In un’era sempre più connessa, un’attenzione particolare va rivolta al fenomeno della violenza facilitata dalla tecnologia o technology-facilitated gender-based violence (TFGBV). Questa rappresenta il lato oscuro della rete, un’estensione digitale della violenza di genere tradizionale.
In vista della ricorrenza che chiude le iniziative di sensibilizzazione, questo articolo inaugura una serie di analisi dedicate alla violenza sulle donne in rete. La trattazione si svilupperà con la pubblicazione di un contributo a settimana, da oggi fino alla fine di novembre.
Da avvocato penalista, specializzato in digital crime e docente di Diritto penale dell’informatica, ho seguito in aula e studiato l’evoluzione di questi fenomeni. La mia esperienza processuale in materia mi ha permesso di osservare direttamente come, negli anni, sia cresciuto il corpus normativo per rispondere a questa emergenza. Purtroppo, sebbene si registri un aumento delle denunce, i fatti più gravi non accennano a diminuire, e anzi, la violenza digitale spesso si rivela un preludio al danno nel mondo reale.

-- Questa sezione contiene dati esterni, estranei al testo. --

(** The node after the head of a chain, read the way the iterators do. *)
Lemma chain_node h p e ls :
  kv h p = Some e -> linked h 0 p ls ->
  exists nd, h !! p = Some nd /\ node_key nd = e.1 /\ node_value nd = e.2 /\
    forward nd !! 0 = Some (hd_error ls).
Proof.
  intros He Hl. destruct (kv_lookup h p e He) as (nd & Hn & Hk & Hv). exists nd.
  split_and!; try done. apply linked_first in Hl. unfold forward_at in Hl. by rewrite Hn in Hl.
Qed.

Lemma skip_iter_loop_spec fuel h a ls kvs :
  linked h 0 a ls -> pairs h ls kvs -> length ls <= fuel -> iter_loop fuel h (hd_error ls) = Some kvs.
Proof.
  revert fuel a kvs. induction ls as [|p ls IH]; intros fuel a kvs Hl Hp Hf;
    apply Forall2_cons_inv_l in Hp || apply Forall2_nil_inv_l in Hp.
  - subst. by destruct fuel.
  - destruct Hp as (e & kvs' & He & Hp & ->). destruct Hl as [_ Hl]. simpl in Hf.
    destruct fuel as [|fuel]; [lia|]. cbn [iter_loop hd_error].
    destruct (chain_node h p e ls He Hl) as (nd & -> & Hk & Hv & Hn). cbn [mbind option_bind].
    rewrite Hn. cbn [mbind option_bind]. rewrite (IH fuel p kvs' Hl Hp) by lia.
    cbn [mbind option_bind]. rewrite Hk, Hv. by destruct e.
Qed.

Lemma skip_iter_spec sl kvs : Holds sl kvs -> iter sl = Some kvs.
Proof.
  intros (ls & ht & HI). pose proof (linked_0 _ _ _ _ HI) as Hl. unfold iter.
  rewrite (linked_first _ _ _ _ Hl). cbn [mbind option_bind].
  apply (skip_iter_loop_spec _ _ (head sl) ls); [done|apply HI|]. rewrite (Inv_size _ _ _ _ HI). lia.
Qed.

Lemma skip_first_spec sl kvs : Holds sl kvs -> first sl = Some (hd_error kvs).
Proof.
  intros (ls & ht & HI). pose proof (linked_0 _ _ _ _ HI) as Hl. unfold first.
  rewrite (linked_first _ _ _ _ Hl). cbn [mbind option_bind].
  destruct (i_pairs _ _ _ _ HI) as [|p e ls' kvs' Hp _]; [done|]. simpl.
  destruct (kv_lookup _ p e Hp) as (nd & -> & Hk & Hv). cbn [mbind option_bind]. rewrite Hk, Hv.
  by destruct e.
Qed.

Lemma walk_end_spec fuel h i c xs :
  linked h i c xs -> length xs < fuel -> walk_end fuel h i c = Some (lst c xs).
Proof.
  revert c fuel. induction xs as [|x xs IH]; intros c [|fuel] Hl Hf; simpl in Hf; try lia; cbn [walk_end].
  - by rewrite Hl.
  - destruct Hl as [-> Hl]. cbn [mbind option_bind lst]. apply IH; [done|lia].
Qed.

Lemma descend_end_spec sl ls ht kvs n :
  Inv sl ls ht kvs -> n <= level sl ->
  descend_end n (nodes sl) (pred_at sl ht ls n) = Some (pred_at sl ht ls 0).
Proof.
  intros HI. induction n as [|n IH]; intros Hn; cbn [descend_end]; [done|].
  destruct (lst_sublist (head sl) (lane ht (S n) ls) (lane ht n ls)) as (A & B & HAB & HA).
  { apply lane_sublist. lia. }
  assert (walk_end (S (size (nodes sl))) (nodes sl) n (pred_at sl ht ls (S n)) =
            Some (pred_at sl ht ls n)) as ->; [|apply IH; lia].
  unfold pred_at. rewrite <- HA, HAB, lst_app. apply walk_end_spec.
  - apply linked_end. rewrite <- HAB. apply (i_link _ _ _ _ HI). pose proof (i_level _ _ _ _ HI). lia.
  - rewrite (Inv_size _ _ _ _ HI).
    assert (length B <= length ls); [|lia].
    transitivity (length (lane ht n ls)); [rewrite HAB, length_app; lia|]. apply length_filter.
Qed.

Lemma last_node_spec sl ls ht kvs :
  Inv sl ls ht kvs ->
  last_node sl = Some (match ls with [] => None | _ => Some (lst (head sl) ls) end).
Proof.
  intros HI. unfold last_node. rewrite <- (pred_at_top sl ls ht kvs ls (level sl)) at 1; [|done|done|done].
  rewrite (descend_end_spec sl ls ht kvs (level sl) HI) by done. cbn [mbind option_bind].
  unfold pred_at. rewrite (lane_0 ht ls (level sl)) by apply HI.
  destruct ls as [|x ls]; simpl; [by rewrite Nat.eqb_refl|].
  rewrite (proj2 (Nat.eqb_neq _ _)); [done|]. intros E.
  pose proof (i_nodup _ _ _ _ HI) as [Hn _]%NoDup_cons. apply Hn. rewrite <- E. apply lst_elem.
Qed.

Lemma pairs_snoc_inv h ls x kvs :
  pairs h (ls ++ [x]) kvs -> exists kvs' e, kvs = kvs' ++ [e] /\ pairs h ls kvs' /\ kv h x = Some e.
Proof.
  intros (kvs' & r & H1 & H2 & ->)%Forall2_app_inv_l.
  apply Forall2_cons_inv_l in H2 as (e & r' & He & H2 & ->). apply Forall2_nil_inv_l in H2 as ->.
  by exists kvs', e.
Qed.

Lemma skip_last_spec sl kvs : Holds sl kvs -> last sl = Some (list.last kvs).
Proof.
  intros (ls & ht & HI). unfold last. rewrite (last_node_spec _ _ _ _ HI). cbn [mbind option_bind].
  pose proof (i_pairs _ _ _ _ HI) as Hp.
  destruct ls as [|x ls _] using rev_ind; [by apply Forall2_nil_inv_l in Hp as ->|].
  apply pairs_snoc_inv in Hp as (kvs' & e & -> & _ & He). rewrite last_snoc, lst_snoc.
  destruct (kv_lookup _ x e He) as (nd & Hn & Hk & Hv).
  destruct (ls ++ [x]) as [|] eqn:E; [by destruct ls|]. rewrite Hn. cbn [mbind option_bind].
  rewrite Hk, Hv. by destruct e.
Qed.

Lemma iter_rev_loop_spec fuel h a ls kvs :
  NoDup (a :: ls) -> backlinked h a ls -> pairs h ls kvs -> length ls < fuel ->
  iter_rev_loop fuel h a (Some (lst a ls)) = Some (reverse kvs).
Proof.
  revert fuel kvs. induction ls as [|x ls IH] using rev_ind; intros [|fuel] kvs Hnd Hb Hp Hf; try lia;
    cbn [iter_rev_loop].
  - apply Forall2_nil_inv_l in Hp as ->. simpl. by rewrite Nat.eqb_refl.
  - rewrite lst_snoc, length_app in *. simpl in Hf.
    apply pairs_snoc_inv in Hp as (kvs' & e & -> & Hp & He).
    rewrite (proj2 (Nat.eqb_neq _ _)).
    2: { intros ->. apply NoDup_cons in Hnd as [Hn _]. set_solver. }
    destruct (kv_lookup h x e He) as (nd & Hn & Hk & Hv). rewrite Hn. cbn [mbind option_bind].
    apply backlinked_app in Hb as [Hb1 [Hb2 _]]. unfold bwd in Hb2. rewrite Hn in Hb2.
    simpl in Hb2. injection Hb2 as ->.
    rewrite (IH fuel kvs'); [|rewrite app_comm_cons in Hnd; by apply NoDup_app in Hnd as [? _]|done|done|lia].
    cbn [mbind option_bind]. rewrite reverse_app, Hk, Hv. by destruct e.
Qed.

Lemma skip_iter_rev_spec sl kvs : Holds sl kvs -> iter_rev sl = Some (reverse kvs).
Proof.
  intros (ls & ht & HI). unfold iter_rev. rewrite (last_node_spec _ _ _ _ HI). cbn [mbind option_bind].
  pose proof (iter_rev_loop_spec (size (nodes sl)) (nodes sl) (head sl) ls kvs) as Hr.
  destruct ls as [|x ls].
  - pose proof (i_pairs _ _ _ _ HI) as Hp. apply Forall2_nil_inv_l in Hp as ->. by destruct (size (nodes sl)).
  - apply Hr; [apply HI|apply HI|apply HI|]. rewrite (Inv_size _ _ _ _ HI). lia.
Qed.

Lemma range_loop_spec fuel h a ls kvs end_key :
  linked h 0 a ls -> pairs h ls kvs -> length ls <= fuel ->
  range_loop fuel h end_key (hd_error ls) = Some (below end_key kvs).
Proof.
  revert fuel a kvs. induction ls as [|p ls IH]; intros fuel a kvs Hl Hp Hf;
    apply Forall2_cons_inv_l in Hp || apply Forall2_nil_inv_l in Hp.
  - subst. by destruct fuel.
  - destruct Hp as (e & kvs' & He & Hp & ->). destruct Hl as [_ Hl]. simpl in Hf.
    destruct fuel as [|fuel]; [lia|]. cbn [range_loop hd_error below].
    destruct (chain_node h p e ls He Hl) as (nd & -> & Hk & Hv & Hn). cbn [mbind option_bind].
    rewrite Hk. destruct (key_lt e.1 end_key); cbn [negb]; [|done].
    rewrite Hn. cbn [mbind option_bind]. rewrite (IH fuel p kvs' Hl Hp) by lia.
    cbn [mbind option_bind]. rewrite Hv. by destruct e.
Qed.

Lemma skip_range_spec sl kvs start end_key :
  Holds sl kvs -> range sl start end_key = Some (spec_range kvs start end_key).
Proof.
  intros (ls & ht & HI). destruct (cut_at_key sl ls ht kvs start HI) as (pre & post & -> & HC).
  unfold range. rewrite <- (pred_at_top sl (pre ++ post) ht kvs pre (level sl)); [|done|set_solver|done].
  rewrite (descend_spec sl ht kvs start pre post (level sl) HC) by done. cbn [mbind option_bind].
  destruct (pred_at_0 _ _ _ _ _ _ HC) as [-> ->]. cbn [mbind option_bind].
  apply (range_loop_spec _ _ (lst (head sl) pre)).
  - apply linked_end. by apply (linked_0 sl _ ht kvs).
  - apply HC.
  - rewrite (Inv_size _ _ _ _ HI), length_app. lia.
Qed.

Lemma free_loop_spec fuel h ls :
  NoDup ls -> match ls with [] => True | x :: ls => linked h 0 x ls end -> length ls <= fuel ->
  exists h', free_loop fuel h (hd_error ls) = Some h' /\
    forall q, h' !! q = if decide (q ∈ ls) then None else h !! q.
Proof.
  revert fuel h. induction ls as [|p ls IH]; intros fuel h Hnd Hl Hf.
  - exists h. split; [by destruct fuel|]. intros q. by rewrite decide_False by apply not_elem_of_nil.
  - destruct fuel as [|fuel]; [simpl in Hf; lia|]. cbn [free_loop hd_error].
    pose proof Hnd as [Hp Hnd']%NoDup_cons.
    rewrite (linked_first _ _ _ _ Hl). cbn [mbind option_bind].
    destruct (IH fuel (delete p h)) as (h' & -> & Hh'); [done| |simpl in Hf; lia|].
    { destruct ls as [|x ls]; [done|]. destruct Hl as [_ Hl]. apply (linked_ext h); [|done].
      intros q Hq. unfold forward_at. rewrite lookup_delete_ne; [done|]. by intros ->. }
    exists h'. split; [done|]. intros q. rewrite Hh'. destruct (decide (q = p)) as [->|Hne].
    + rewrite lookup_delete_eq. rewrite (decide_True (P := p ∈ p :: ls)) by by left.
      by destruct (decide (p ∈ ls)).
    + rewrite lookup_delete_ne by done. apply decide_ext. rewrite elem_of_cons. tauto.
Qed.

Lemma skip_clear_spec sl kvs : Holds sl kvs -> exists sl', clear sl = Some sl' /\ Holds sl' [].
Proof.
  intros (ls & ht & HI). pose proof (linked_0 _ _ _ _ HI) as Hl. unfold clear.
  rewrite (linked_first _ _ _ _ Hl). cbn [mbind option_bind].
  pose proof (i_nodup _ _ _ _ HI) as [Hh Hnd]%NoDup_cons.
  destruct (free_loop_spec (size (nodes sl)) (nodes sl) ls Hnd) as (h & -> & Hq).
  { destruct ls as [|x ls]; [done|]. by destruct Hl. }
  { rewrite (Inv_size _ _ _ _ HI). lia. }
  cbn [mbind option_bind].
  assert (forall q, h !! q = if decide (q = head sl) then nodes sl !! q else None) as Hq'.
  { intros q. rewrite Hq. destruct (decide (q ∈ ls)) as [Hin|Hout].
    - rewrite decide_False; [done|]. by intros ->.
    - destruct (decide (q = head sl)) as [|Hne]; [done|].
      apply not_elem_of_dom. rewrite (i_dom _ _ _ _ HI). set_solver. }
  destruct (lookup_dom (nodes sl) (head sl)) as [nd Hnd']; [rewrite (i_dom _ _ _ _ HI); set_solver|].
  rewrite Hq', decide_True, Hnd' by done. cbn [mbind option_bind]. eexists. split; [done|].
  assert (length (forward nd) = MAX_LEVEL) as -> by (by eapply (i_good _ _ _ _ HI)).
  exists [], (fun _ => 1). constructor; cbn [nodes head level length_]; try done.
  - intros q n Hn. apply lookup_insert_Some in Hn as [[_ <-]|[Hne Hn]]; [reflexivity|].
    rewrite Hq', decide_False in Hn by done. done.
  - apply set_eq. intros q. rewrite elem_of_dom, elem_of_list_to_set, list_elem_of_singleton. split.
    + intros [n Hn]. apply lookup_insert_Some in Hn as [[<- _]|[Hne Hn]]; [done|].
      by rewrite Hq', decide_False in Hn by done.
    + intros ->. rewrite lookup_insert_eq. by eexists.
  - apply NoDup_singleton.
  - constructor.
  - intros i Hi. unfold lane. cbn [filter list_filter linked]. unfold forward_at.
    rewrite lookup_insert_eq. cbn [mbind option_bind forward]. by apply lookup_replicate_2.
  - unfold MAX_LEVEL. lia.
Qed.

Lemma skip_search_mut_spec sl kvs key value :
  Holds sl kvs ->
  exists sl', search_mut sl key value =
      Some (match spec_search kvs key with Some _ => true | None => false end, sl') /\
    Holds sl' (match spec_search kvs key with Some _ => spec_insert kvs key value | None => kvs end).
Proof.
  intros (ls & ht & HI). destruct (cut_at_key sl ls ht kvs key HI) as (pre & post & -> & HC).
  unfold search_mut. destruct (find_update_spec sl ht kvs key pre post HC) as (upd & -> & Hul & Hupd).
  cbn [mbind option_bind]. pose proof (i_level _ _ _ _ HI) as Hlev.
  rewrite (found_node_spec sl ht kvs key pre post upd HC) by (apply Hupd; lia).
  cbn [mbind option_bind]. unfold spec_insert, spec_search.
  destruct (at_head key (not_below key kvs)) as [e|] eqn:Hhd.
  - destruct (Forall2_at_head sl key post _ e (cut_post _ _ _ _ _ _ HC) Hhd)
      as (p & post' & kvs' & -> & Hnb & Hp & _ & _). simpl.
    destruct (set_value_Inv sl ht kvs key pre post' p e value kvs' HC Hnb Hp) as (h & -> & HI').
    cbn [mbind option_bind]. eexists. split; [done|]. rewrite Hnb. by exists (pre ++ p :: post'), ht.
  - exists sl. split; [done|]. by exists (pre ++ post), ht.
Qed.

Questo primo contributo fornirà un quadro generale sul fenomeno della TFGBV, definendone la portata e le manifestazioni principali in Italia e in Europa, analizzando la normativa applicabile in via generale. Gli articoli successivi si concentreranno sull’esame dettagliato di singoli reati specifici previsti dal diritto penale italiano, come il cyberstalking o la diffusione illecita di contenuti sessualmente espliciti.
Definizione e forme della violenza online
La TFGBV è definita come qualsiasi atto di violenza di genere compiuto o amplificato tramite mezzi digitali. Secondo l’UN Women, essa comprende ogni atto che utilizza le tecnologie dell’informazione e della comunicazione e che risulti o possa risultare in danni fisici, sessuali, psicologici, sociali, politici o economici alle vittime. La sua natura non è una deviazione dal sessismo e dal maschilismo, ma piuttosto un loro continuum nella dimensione digitale, trovando nuove e potenti forme di oppressione patriarcale.
Le manifestazioni di questa violenza sono molteplici e subdole. Cyberstalking: condotte persecutorie ripetute via email, social media o messaggi, volte a intimidire o molestare la vittima, compromettendone il benessere e il senso di sicurezza.
Revenge porn: la diffusione non consensuale di immagini o video intimi. Si tratta di un fenomeno in cui le vittime sono quasi sempre donne, con la stragrande maggioranza dei casi in cui il materiale viene diffuso da ex partner.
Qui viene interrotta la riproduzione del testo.